Some of of these columns have a lot of missing data. Let's drop those. Others can be imputed.

In [None]:
# drop columns (axis = 1) that have more than 230 nan values (thresh = 230)
df_dropped = df.dropna(axis = 1, thresh = 230)
df_dropped

In [None]:
df_dropped.isna().sum()

Now we just have 4 columns with a missing value. We could drop those, but that isn't great for time series data. We don't want a gap in our time series (this can be problematic for many time series methods, so lets try to fill in the gaps (impute) instead. Let's first check on the distributions. 

In [None]:
# convert types before plotting distributions
df_dropped = df_dropped.assign(cons_high = df['Top of Conservation High (ac-ft)'].astype(float),
              cons = df['Top of Conservation (ac-ft)'].astype(float),
              gross_pool = df['Gross Pool'].astype(float),
              gross_pool_elev = df['Gross Pool(elev)'].astype(float))

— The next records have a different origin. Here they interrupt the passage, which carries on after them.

(** No record is made up: on a store whose rows are extractor results, a
    record returned by a lookup of [(name, kind)] is what the extractor
    returns for that name and kind on some text, path and hint, and its
    file is a path under the repository. *)
Theorem lookup_returns_extracted name kind s r :
  coherent s ->
  verified (db s) ->
  result (_lookup name kind s) = Ok (Some r) ->
  in_KINDS kind = true /\
  exists src path hint,
    extract_pure src path name kind hint = Ok (Some r) /\
    file r = path_join (repo self) path.
Proof.
  intros Hco Hver.
  destruct (lookup_spec C_PARSER CPP_PARSER path_join git self name kind s Hco)
    as (-> & _ & _).
  unfold Ref.lookup_pure. destruct (in_KINDS kind); simpl; [|discriminate].
  destruct (loop_pure name kind (db s) _) as [r0 d'] eqn:E. simpl. intros ->.
  split; [done|].
  assert (Hex : exists src path hint, extract_pure src path name kind hint = Ok (Some r)).
  { destruct (loop_pure_result _ _ _ _ _ _ E) as [(sha & Hw)|Hex]; [|done].
    unfold warm in Hw. destruct (db s !! key_of sha kind name) as [row|] eqn:Hrow;
      [|discriminate].
    injection Hw as <-. by apply (Hver sha). }
  destruct Hex as (src & path & hint & Hex). exists src, path, hint.
  split; [done|]. by apply (extract_file C_PARSER CPP_PARSER path_join self src path name kind hint).
Qed.

(** False candidates are skipped: when the candidates before one are
    passed over (their text read, nothing found) and that one holds the
    symbol, the lookup returns its record and stores it under its hash. *)
Theorem false_candidates_skipped name kind s pre f h post sha src r :
  coherent s ->
  in_KINDS kind = true ->
  Ref.candidates git self name kind = pre ++ (f, h) :: post ->
  Forall (passes name kind (db s)) pre ->
  blob f = Ok sha ->
  db s !! key_of sha kind name = None ->
  cat_file git (repo self) sha = Some src ->
  extract_pure src f name kind h = Ok (Some r) ->
  result (_lookup name kind s) = Ok (Some r) /\
  db (state_of (_lookup name kind s)) = <[key_of sha kind name := row_of_rec r]> (db s).
Proof.
  intros Hco Hk Hcands Hpre Hb Hd Hcat Hex.
  destruct (lookup_spec C_PARSER CPP_PARSER path_join git self name kind s Hco)
    as (-> & -> & _).
  unfold Ref.lookup_pure. rewrite Hk, Hcands. simpl.
  rewrite (loop_pure_passes C_PARSER CPP_PARSER path_join git self _ _ _ _ _ Hpre).
  simpl. rewrite Hb. unfold warm. rewrite Hd. simpl. by rewrite Hcat, Hex.
Qed.

End Facts.
End LookupFacts.

(** ** The caller and the candidate search *)

Module AgentFacts.
Import PyStr Backend.
Local Open Scope list_scope.

(** [_fetch_symbol] is [_lookup] on the lower-cased kind: the kinds it
    dispatches on are the kinds of [_KINDS], whatever their case, a
    failure of the backend passes through it, and for any other kind it
    returns [None] without a call to the backend. *)
Theorem fetch_symbol_is_lookup C_PARSER CPP_PARSER path_join git backend name kind s :
  Agent._fetch_symbol C_PARSER CPP_PARSER path_join git backend name kind s
  = Sym._lookup C_PARSER CPP_PARSER path_join git backend name (Agent.lower kind) s /\
  (in_KINDS (Agent.lower kind) = false ->
   Agent._fetch_symbol C_PARSER CPP_PARSER path_join git backend name kind s
   = (Ok None, s, [])).
Proof.
  unfold Agent._fetch_symbol, Sym.get_def, Sym.get_macro, Sym.get_global,
    Sym.get_typedef, Sym.get_struct, Sym.get_enum.
  remember (Agent.lower kind) as k eqn:Hk. clear Hk.
  repeat match goal with
         | |- context [if String.eqb k ?c then _ else _] =>
             destruct (String.eqb_spec k c) as [->|?]; [by split|]
         end.
  assert (Hno : in_KINDS k = false).
  { unfold in_KINDS, _KINDS. simpl.
    repeat match goal with
           | H : k <> ?c |- context [String.eqb k ?c] =>
               rewrite (proj2 (String.eqb_neq k c) H)
           end.
    reflexivity. }
  unfold Sym._lookup. by rewrite Hno.
Qed.

Lemma after_first_colon_prefix (c p : string) :
  all_chars (fun ch => negb (Ascii.eqb ch ":"%char)) c = true ->
  after_first_colon (c ++ String ":"%char p)%string = Some p.
Proof.
  induction c as [|ch c IH]; [done|].
  rewrite ReFacts.append_cons. simpl.
  intros [Hch Hc]%andb_true_iff.
  destruct (Ascii.eqb ch ":"%char); [discriminate|]. by apply IH.
Qed.

(** The fallback candidates are the files git lists, in its order, each
    with the hint 0: the commit in front of each line is cut at the first
    colon, so a colon in the path itself does no harm. *)
Theorem fallback_candidates git self name kind paths :
  grep_nP git (repo self) (_grep_pattern kind name) (commit self) = [] ->
  all_chars (fun ch => negb (Ascii.eqb ch ":"%char)) (commit self) = true ->
  grep_l git (repo self) name (commit self)
  = map (fun p => (commit self ++ String ":"%char p)%string) paths ->
  Ref.candidates git self name kind = map (fun p => (p, 0%Z)) paths.
Proof.
  intros Hnone Hcommit Hl. unfold Ref.candidates. rewrite Hnone, Hl, map_map.
  apply map_ext. intros p. by rewrite (after_first_colon_prefix _ _ Hcommit).
Qed.

End AgentFacts.

(** ** The node finders, continued *)

Module TreeMore.
Import PyStr Backend Tree TreeFacts.
Local Open Scope list_scope.

Lemma Node_ind_all (P : Node -> Prop) :
  (forall t ln a b s cs, Forall P cs -> P (mkNode t ln a b s cs)) ->
  forall n, P n.
Proof.
  intros H. fix IH 1. intros [t ln a b s cs]. apply H.
  induction cs as [|c cs IHcs]; constructor; [apply IH|apply IHcs].
Qed.

Lemma walk_unfold n : walk n = n :: flat_map walk (children n).
Proof. by destruct n. Qed.

Lemma walk_self n : In n (walk n).
Proof. rewrite walk_unfold. by left. Qed.

Lemma walk_child n c x : In c (children n) -> In x (walk c) -> In x (walk n).
Proof.
  intros Hc Hx. rewrite walk_unfold. right. apply in_flat_map. by exists c.
Qed.

Lemma walk_trans root : forall x y,
  In x (walk root) -> In y (walk x) -> In y (walk root).
Proof.
  induction root as [t ln a b s cs IH] using Node_ind_all. intros x y Hx Hy.
  rewrite walk_unfold in Hx. destruct Hx as [<-|Hx]; [done|].
  apply in_flat_map in Hx as (c & Hc & Hx). simpl in Hc.
  rewrite Forall_forall in IH.
  apply (walk_child _ c); [done|].
  exact (IH c (proj2 (list_elem_of_In _ _) Hc) x y Hx Hy).
Qed.

Lemma kids_In l c :
  In c (kids l) -> In (here c) (children (here l)) /\ ups c = here l :: ups l.
Proof.
  unfold kids. intros (c' & <- & Hc)%in_map_iff. by split.
Qed.

Lemma monotone_children n c :
  monotone n = true -> In c (children n) ->
  (start_line n <= start_line c)%Z /\ monotone c = true.
Proof.
  destruct n as [t ln a b s cs]. simpl. intros Hm Hc.
  rewrite forallb_forall in Hm. specialize (Hm c Hc).
  apply andb_true_iff in Hm as [Hle Hm]. split; [lia|done].
Qed.

Lemma monotone_le root : forall x,
  monotone root = true -> In x (walk root) ->
  (start_line root <= start_line x)%Z.
Proof.
  induction root as [t ln a b s cs IH] using Node_ind_all. intros x Hm Hx.
  rewrite walk_unfold in Hx. destruct Hx as [<-|Hx]; [lia|].
  apply in_flat_map in Hx as (c & Hc & Hx).
  destruct (monotone_children _ c Hm Hc) as [Hle Hmc].
  rewrite Forall_forall in IH.
  specialize (IH c (proj2 (list_elem_of_In _ _) Hc) x Hmc Hx). lia.
Qed.

Lemma located_walk root l : located root l -> In (here l) (walk root).
Proof.
  induction 1 as [|l c _ IH Hc]; [apply walk_self|].
  apply kids_In in Hc as [Hc _].
  apply (walk_trans _ (here l)); [done|].
  apply (walk_child _ (here c)); [done|apply walk_self].
Qed.
Lemma eval_hidden_block (u units : nat) (x : tensor) (a : list R) :
  eval p ex x = Ok (VVec a) ->
  eval p ex (hidden_block u units x)
  = Ok (VVec (map (Rmax 0)
                  (batch_norm_from p (S u) 0 (dense_R p u units linear a)))).
Proof.
  intros Hx. unfold hidden_block. cbn [eval]. now rewrite Hx.
Qed.

Lemma eval_batch_norm (u : nat) (x : tensor) (a : list R) :
  eval p ex x = Ok (VVec a) ->
  eval p ex (BatchNormalization u x) = Ok (VVec (batch_norm_from p u 0 a)).
Proof.
  intros Hx. cbn [eval]. now rewrite Hx.
Qed.

Lemma eval_concat2 (x y : tensor) (a b : list R) :
  eval p ex x = Ok (VVec a) -> eval p ex y = Ok (VVec b) ->
  eval p ex (Concatenate [x; y]) = Ok (VVec (a ++ b ++ [])).
Proof.
  intros Hx Hy. rewrite eval_Concatenate. cbn [eval_concat].
  now rewrite Hx, Hy.
Qed.

End Layers.

Lemma classifier_intro (sv wv : list string) (uo : nat) (x : tensor) (w : nat)
    (inputs0 : dict tensor) :
  shape_of x = Ok [w] ->
  (forall p ex, well_formed_example sv wv ex -> exists a, eval p ex x = Ok (VVec a)) ->
  classifier sv wv (mkModel inputs0 (Dense uo 7 softmax x)).
Proof.
  intros Hs Ht. unfold classifier. cbn [outputs].
  split; [eauto|]. split; [apply (shape_dense uo 7 softmax x w Hs); discriminate|].
  split.
  - intros p ex v. apply eval_output_layer.
  - intros p ex Hwf. destruct (Ht p ex Hwf) as (a & Ha).
    eapply eval_output_total; eauto.
Qed.

(** ** Rows of the frame as examples *)

Lemma numeric_column_pos (name : string) :
  In name NUMERIC_FEATURE_NAMES ->
  exists p, column_pos name CSV_HEADER = Ok p /\ p < 10.
Proof.
  unfold NUMERIC_FEATURE_NAMES. intros Hin.
  repeat (destruct Hin as [<-|Hin];
          [eexists; split; [reflexivity | lia]|]).
  contradiction.
Qed.

Lemma reshaped_row_example (sv wv : list string) (x : raw_row) (cells : list cell) :
  reshaped_row 1 x cells ->
  (forall s, nth_error cells 11 = Some (CStr s) -> In s sv) ->
  (forall s, nth_error cells 10 = Some (CStr s) -> In s wv) ->
  well_formed_example sv wv (example_of_row cells).
Proof.
  intros Hr Hsv Hwv.
  pose proof (reshaped_row_decodable _ _ _ Hr) as (Hlen & _).
  destruct Hr as (w & s & l & _ & _ & _ & E).
  assert (Hten : length (loc_cols 0 9 x) = 10) by (apply loc_cols_full; lia).
  assert (H10 : nth_error cells 10 = Some (CStr w)).
  { rewrite E, nth_error_app2 by (rewrite length_map; lia).
    rewrite length_map, Hten. reflexivity. }
  assert (H11 : nth_error cells 11 = Some (CStr s)).
  { rewrite E, nth_error_app2 by (rewrite length_map; lia).
    rewrite length_map, Hten. reflexivity. }
  split; [|split].
  - intros name Hin. destruct (numeric_column_pos name Hin) as (p & Hp & Hlt).
    unfold example_of_row. rewrite Hp.
    rewrite E, nth_error_app1 by (rewrite length_map; lia).
    rewrite nth_error_map.
    destruct (nth_error (loc_cols 0 9 x) p) as [z|] eqn:Ez.
    + simpl. eauto.
    + apply nth_error_None in Ez. lia.
  - exists s. unfold example_of_row. rewrite column_pos_Soil_Type, H11. auto.
  - exists w. unfold example_of_row. rewrite column_pos_Wilderness_Area, H10. auto.
Qed.

Lemma data_rows_well_formed (sv wv : list string) (raw : list raw_row)
    (data : DataFrame) :
  reshape raw = Ok data ->
  CATEGORICAL_FEATURES_WITH_VOCABULARY data = Ok (two_vocabularies sv wv) ->
  forall r, In r (rows data) -> well_formed_example sv wv (example_of_row (snd r)).
Proof.
  intros Hr Hv r Hin.
  pose proof (reshape_ok _ _ Hr) as (Hc & _ & Hrows).
  unfold CATEGORICAL_FEATURES_WITH_VOCABULARY in Hv.
  apply rbind_ok in Hv as (soil & Hs & Hv).
  apply rbind_ok in Hv as (wild & Hw & Hv).
  injection Hv as <- <-.
  destruct (vocabulary_of_spec _ _ _ Hs) as (scol & Hsc & _ & Hsi).
  destruct (vocabulary_of_spec _ _ _ Hw) as (wcol & Hwc & _ & Hwi).
  destruct (Forall2_in_right _ _ _ _ Hrows (in_map snd _ _ Hin)) as (x & _ & Hx).
  apply (reshaped_row_example _ _ x); [exact Hx| |].
  - intros s Hn. apply Hsi. apply (column_In _ _ _ (CStr s) Hsc).
    exists 11, r. rewrite Hc. auto.
  - intros s Hn. apply Hwi. apply (column_In _ _ _ (CStr s) Hwc).
    exists 10, r. rewrite Hc. auto.
Qed.

(** ** The three models *)

Create HintDb shapes.

#[local] Hint Resolve shape_sparse_encoding shape_dense_encoding
  shape_hidden_block shape_concat2 shape_cross_k : shapes.
#[local] Hint Extern 1 (_ <> 0) => discriminate : shapes.

Lemma baseline_classifier (sv wv : list string) (n : nat) :
  exists m n',
    create_baseline_model (two_vocabularies sv wv) n = Ok (m, n') /\
    classifier sv wv m.
Proof.
  do 2 eexists. split; [apply create_baseline_model_eq|].
  apply (classifier_intro sv wv _ _ 32).
  - eauto with shapes.
  - intros p ex Hwf.
    destruct (eval_sparse_encoding_total p ex sv wv Hwf) as (a & Ha).
    eexists. apply eval_hidden_block. apply eval_hidden_block. exact Ha.
Qed.
(** * SafeStep offline queue, gestures, voice commands and background service

    A shallow embedding of the classes of the application:

    - [GestureManager]    (third unit of src/src/utils/offlineManager.ts):
                           the shake counter and the touch gestures;
    - [BackgroundService] (src/src/utils/backgroundService.ts): start / stop;
    - [OfflineManager]    (first unit of src/src/utils/offlineManager.ts):
                           the persisted action queue and its drain, with
                           the callers that choose between it and the
                           remote store;
    - [VoiceCommandManager] (fourth unit of src/src/utils/offlineManager.ts):
                           the command table;
    - [PermissionManager] (second unit of src/src/utils/backgroundService.ts).

    Conventions.  JavaScript numbers that the code only counts or compares
    (timestamps from [Date.now()], retry counters, timer handles, sensor
    readings) are integers [Z]; touch coordinates, of which it takes a
    square root and a quotient, are IEEE doubles.  Platform calls that can
    throw are explicit: synchronous code runs in a small state-and-exception
    monad, and every environment-dependent outcome is an argument of the
    function that observes it. *)

From stdpp Require Import base option list strings gmap pretty.
From Stdlib Require Import ZArith Lia.
From Stdlib Require Floats.
From Ceres Require Import Ceres.

Local Open Scope Z_scope.
Set Warnings "-register-all".

(* ===================================================================== *)
(** ** Synchronous JavaScript code: state and exceptions                 *)
(* ===================================================================== *)

(** How a statement completes: normally with a value, or by throwing. *)
Inductive Completion (A : Type) : Type :=
| Normal (a : A)
| Thrown (msg : string).
Arguments Normal {A} a.
Arguments Thrown {A} msg.

Definition Js (S A : Type) : Type := S → Completion A * S.

Definition js_ret {S A} (a : A) : Js S A := λ s, (Normal a, s).

Definition js_bind {S A B} (m : Js S A) (k : A → Js S B) : Js S B :=
  λ s, match m s with
       | (Normal a, s') => k a s'
       | (Thrown e, s') => (Thrown e, s')
       end.

Definition throw {S A} (msg : string) : Js S A := λ s, (Thrown msg, s).

(** [try { body } catch (error) { handler(error) }] *)
Definition try_catch {S A} (body : Js S A) (handler : string → Js S A)
    : Js S A :=
  λ s, match body s with
       | (Normal a, s') => (Normal a, s')
       | (Thrown e, s') => handler e s'
       end.
(** [C4]: once a token has verified, the handler logs the login, calls the
    hook, and answers by the hook's result: the missing-organization error
    gives a 302 to [frontendUrl ++ "?missingorg=1"], the missing-user-name
    error a 302 to [frontendUrl ++ "?missingcsc=1"], any other error a 500
    and no redirect, and no error a 302 to [frontendUrl] itself. *)
Theorem callback_hook_dispatch (r : Request)
    (hook : Request → option Token → IDToken → option error)
    (rawIDToken : string) (idToken : IDToken) :
  OnLogin client = Some hook →
  EvVerify rawIDToken (Ok idToken) ∈ callback r →
  ∃ pre tok post,
    callback r
    = (pre ++ EvVerify rawIDToken (Ok idToken)
           :: EvLog LvlInfo [FStr "sub" (Subject idToken)] "login"
           :: EvOnLogin tok idToken (hook r tok idToken)
           :: post)%list
    ∧ (∀ e, e ∈ pre → isRedirect e = false)
    ∧ (hook r tok idToken = Some ErrMissingOrganization →
         post = [EvRedirect (frontendUrl client ++ "?missingorg=1") 302])
    ∧ (hook r tok idToken = Some ErrMissingCSCUserName →
         post = [EvRedirect (frontendUrl client ++ "?missingcsc=1") 302])
    ∧ (∀ err, hook r tok idToken = Some err →
         err ≠ ErrMissingOrganization → err ≠ ErrMissingCSCUserName →
         post = [EvLog LvlError [FErr err; FStr "sub" (Subject idToken)]
                   "OnLogin callback failed";
                 EvHttpError "Login failed" 500])
    ∧ (hook r tok idToken = None →
         post = [EvRedirect (frontendUrl client) 302]).
Proof.
  intros Hhook Hin. revert Hin.
  handler_cases; intros Hin; trace_mem Hin; simplify_eq.
  all: match goal with
       | |- ∃ _ _ _, EvVerify _ _ :: _ :: EvOnLogin ?tok _ _ :: ?post = _ ∧ _ =>
           exists [], tok, post
       | |- ∃ _ _ _, ?e :: EvVerify _ _ :: _ :: EvOnLogin ?tok _ _ :: ?post = _ ∧ _ =>
           exists [e], tok, post
       end.
  all: match goal with H : _ = _ :> option error |- _ => rewrite H end.
  all: split; [reflexivity|].
  all: split; [intros e' He'; trace_mem He'; subst; reflexivity|].
  all: repeat split; intros; simplify_eq; reflexivity.
Qed.
(** One times a number is the number. *)
Lemma mul_one (d : number) :
  valid_binary prec emax d = true -> isFinite d = true ->
  SFleb (of_Z 0) d = true -> mul (of_Z 1) d = d.
Proof.
  intros Hv Hf H0. destruct d as [[]|s| |[] m e]; try done.
  destruct (valid_shape _ _ _ Hv) as (Hm & Hn & He).
  rewrite of_Z_1. unfold mul, SFmul. simpl xorb.
  change (-52 + e) with (e - 52) || replace (-52 + e) with (e - 52) by lia.
  rewrite Pos2Z.inj_mul. change (Z.pos 4503599627370496) with (2 ^ 52).
  assert (fexp prec emax (Zdigits2 (Z.pos m) + e) = e) as Hfit by (apply fexp_fits; lia).
  assert (Zdigits2 (2 ^ 52 * Z.pos m) = Zdigits2 (Z.pos m) + 52) as Hdig.
  { change (2 ^ 52 * Z.pos m) with (Z.pos (4503599627370496 * m)). unfold Zdigits2.
    destruct (digits2_bounds m) as [Hlo Hup].
    pose proof (digits2_le (4503599627370496 * m) (Z.pos (digits2_pos m) + 52)) as Hle.
    pose proof (digits2_lower (4503599627370496 * m) (Z.pos (digits2_pos m) + 51)) as Hge.
    rewrite Pos2Z.inj_mul in Hle, Hge. change (Z.pos 4503599627370496) with (2 ^ 52) in *.
    assert (2 ^ (Z.pos (digits2_pos m) + 52) = 2 ^ 52 * 2 ^ Z.pos (digits2_pos m)) as E1.
    { rewrite <- Z.pow_add_r by lia. f_equal. lia. }
    assert (2 ^ (Z.pos (digits2_pos m) + 51) = 2 ^ 52 * 2 ^ (Z.pos (digits2_pos m) - 1)) as E2.
    { rewrite <- Z.pow_add_r by lia. f_equal. lia. }
    rewrite E1 in Hle. rewrite E2 in Hge.
    pose proof (pow2_pos 52 ltac:(lia)) as H52.
    specialize (Hle ltac:(nia)). specialize (Hge ltac:(nia)). lia. }
  assert (fexp prec emax (Zdigits2 (2 ^ 52 * Z.pos m) + (e - 52)) = e) as Hfit'.
  { rewrite Hdig, <- Hfit. f_equal. lia. }
  pose proof (round_spec false (2 ^ 52 * Z.pos m) 1 (e - 52) ltac:(lia) ltac:(lia)) as Hr.
  rewrite Z.div_1_r, Hfit' in Hr.
  replace (e - (e - 52)) with 52 in Hr by lia. rewrite Z.mul_1_l in Hr.
  rewrite (Z.mul_comm (2 ^ 52)), Z.div_mul, Z.mod_mul in Hr by lia.
  assert (place (Z.pos m * 2 ^ 52) 1 = loc_Exact) as Hpl by (unfold place; by rewrite Z.mod_1_r).
  rewrite Hpl in Hr. rewrite (Z.mul_comm (2 ^ 52)).
  destruct (Hr ltac:(lia)) as (M1 & Hc & _ & _ & ->).
  assert (M1 = Z.pos m) as -> by lia.
  unfold finish.
  replace (Z.pos m =? 2 ^ 53)%Z with false by (symmetry; apply Z.eqb_neq; lia).
  replace (e <=? 971)%Z with true by (symmetry; apply Z.leb_le; lia).
  reflexivity.
Qed.

Section Facts.

Variable ts : number -> string.

(** [formatTime] on the clock. For every number of seconds from 0 up to,
    not including, [2^53], whole or not, [formatTime] gives the minutes
    and seconds of the whole seconds: the integer quotient of
    [floor seconds] by 60, a colon, and the remainder in two digits. The
    rounding of [seconds / 60] never carries the minutes up. *)
Theorem formatTime_reads_the_whole_seconds (x : number) :
  valid_binary prec emax x = true ->
  SFleb (of_Z 0) x = true ->
  SFltb x (of_Z (2 ^ 53)) = true ->
  formatTime ts x = FormatTime.clock (Z.to_N (floor_of x)).
Proof.
  intros Hv H0 Hlt. destruct x as [[]|[]| |[] m e]; try done.
  pose proof (below_2_53 m e Hv Hlt) as He.
  destruct (valid_shape _ _ _ Hv) as (Hm & Hn & Heb).
  destruct (floor_div_60 m e Hv He) as [Hdshape Hdiv].
  destruct (floor_rem_60 m e Hv He) as [Hrshape Hrem].
  assert (0 <= floor_of (S754_finite false m e) < 2 ^ 53) as HF.
  { unfold floor_of. destruct (0 <=? e)%Z eqn:Hz.
    - apply Z.leb_le in Hz. assert (e = 0) as -> by lia. lia.
    - pose proof (pow2_pos (- e) ltac:(lia)) as Hp. split; [apply Z.div_pos; lia|].
      apply Z.le_lt_trans with (Z.pos m); [|lia].
      apply Z.div_le_upper_bound; nia. }
  remember (floor_of (S754_finite false m e)) as F eqn:HFdef.
  unfold formatTime. simpl isNaN. cbv zeta.
  rewrite (toString_floor ts _ Hdshape), Hdiv.
  2:{ rewrite Hdiv. apply Z.le_lt_trans with F; [|lia].
      apply Z.div_le_upper_bound; lia. }
  rewrite (toString_floor ts _ Hrshape), Hrem.
  2:{ rewrite Hrem. pose proof (Z.mod_pos_bound F 60 ltac:(lia)). lia. }
  unfold FormatTime.clock.
  rewrite Z2N.inj_div, Z2N.inj_mod by lia. change (Z.to_N 60) with 60%N.
  do 2 f_equal.
  assert (Z.to_N F mod 60 < 60)%N as Hlt60 by (apply N.mod_lt; lia).
  apply String.eqb_eq.
  exact (Bounded.all_below _ _ two_digits_checked _ Hlt60).
Qed.

(** The progress bar stays on the track. When the position of a clip of
    known, non-zero length lies between 0 and the length, the width the
    [timeupdate] listener writes is the percentage
    [currentTime / duration * 100], and that number lies between 0 and
    100. *)
Theorem progress_stays_on_the_track (x : Audio) :
  valid_binary prec emax (currentTime x) = true ->
  valid_binary prec emax (duration x) = true ->
  isFinite (currentTime x) = true ->
  SFleb (of_Z 0) (currentTime x) = true ->
  (exists m e, duration x = S754_finite false m e) ->
  SFleb (currentTime x) (duration x) = true ->
  fst (audio_timeupdate ts x) =
    Number_toString ts (mul (div (currentTime x) (duration x)) (of_Z 100)) ++ "%" /\
  SFleb (of_Z 0) (mul (div (currentTime x) (duration x)) (of_Z 100)) = true /\
  SFleb (mul (div (currentTime x) (duration x)) (of_Z 100)) (of_Z 100) = true.
Proof.
  intros Hvc Hvd Hf H0 Hd Hle. split; [reflexivity|].
  destruct (div_unit _ _ Hvc Hvd Hf H0 Hd Hle) as [Hvq Hq].
  destruct (mul_unit_bounds _ (of_Z 100) Hvq eq_refl Hq eq_refl eq_refl) as (Hlo & Hup & _).
  by split.
Qed.

End Facts.

(** A seek stays within the clip. A click on the track of a player whose
    duration is finite and not negative, at a fraction in [0, 1], leaves
    [currentTime] between 0 and the duration: the rounding of
    [pos * duration] never passes the end of the clip. A click at the
    right end, fraction 1, sets [currentTime] to the duration itself. *)
Theorem seek_stays_within_the_clip (a : nat) (pos : number) (w : AudioControls) (p : Page) :
  audios p !! a = Some w ->
  valid_binary prec emax pos = true ->
  valid_binary prec emax (duration (audio w)) = true ->
  in_unit_interval pos = true ->
  isFinite (duration (audio w)) = true ->
  SFleb (of_Z 0) (duration (audio w)) = true ->
  exists w',
    audios (settle (progressContainer_click a pos) p) !! a = Some w' /\
    duration (audio w') = duration (audio w) /\
    SFleb (of_Z 0) (currentTime (audio w')) = true /\
    SFleb (currentTime (audio w')) (duration (audio w')) = true /\
    (pos = of_Z 1 -> currentTime (audio w') = duration (audio w)).
Proof.
  intros Hw Hvp Hvd Hu Hf H0. unfold settle.
  rewrite progressContainer_click_run, Hw.
  rewrite (mul_unit_finite pos _ Hvp Hvd Hu Hf). simpl.
  rewrite lookup_alter_eq, Hw.
  destruct (mul_unit_bounds pos _ Hvp Hvd Hu Hf H0) as (Hlo & Hup & _).
  eexists. split; [reflexivity|]. simpl.
  split; [reflexivity|]. split; [exact Hlo|]. split; [exact Hup|].
  intros ->. by apply mul_one.
Qed.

df_dropped.drop(columns = ['Top of Conservation High (ac-ft)', 'Top of Conservation (ac-ft)','Gross Pool','Gross Pool(elev)'],inplace=True)
df_dropped

In [None]:
df_dropped.info()

In [None]:
# check distribution to decide how to impute
df_dropped.cons_high.hist();

In [None]:
# check distribution to decide how to impute
df_dropped.cons.hist();

In [None]:
# check distribution to decide how to impute
df_dropped.gross_pool.hist();

In [None]:
# check distribution to decide how to impute
df_dropped.gross_pool_elev.hist();

In [None]:
# Mean impute
gross_mean = df_dropped.gross_pool.mean()
df_dropped['gross_pool'].fillna(gross_mean,inplace=True)
df_dropped

In [None]:
# Mean impute
gross_mean_elev = df_dropped.gross_pool_elev.mean()
df_dropped['gross_pool_elev'].fillna(gross_mean_elev,inplace=True)
df_dropped

In [None]:
df_dropped[df_dropped.cons.isna()]

In [None]:
# Mode impute
cons_high_mode = df_dropped.cons_high.mode().values[0]
df_dropped['cons_high'].fillna(cons_high_mode,inplace=True)
cons_mode = df_dropped.cons.mode().values[0]
df_dropped['cons'].fillna(cons_mode,inplace=True)

In [None]:
df_dropped.info()

No more missing values!  
**Step 4: Evaluate and compare** 
Let's try plotting through time to get a complete time series. 

In [None]:
df_dropped['date'] = pd.to_datetime(df_dropped['ISO 8601 Date Time'].str[:10])

In [None]:
import seaborn as sns

sns.lineplot(data = df_dropped, x = 'date',y = 'cons');

Wait! This graph looks strange. It looks like the point we filled in is way different than what we might expect... Maybe a mode impute was *NOT* the right choice. It could have been better to use the points close in time to approximate our missing value. We will learn how to do that and other techniques in the next lecture.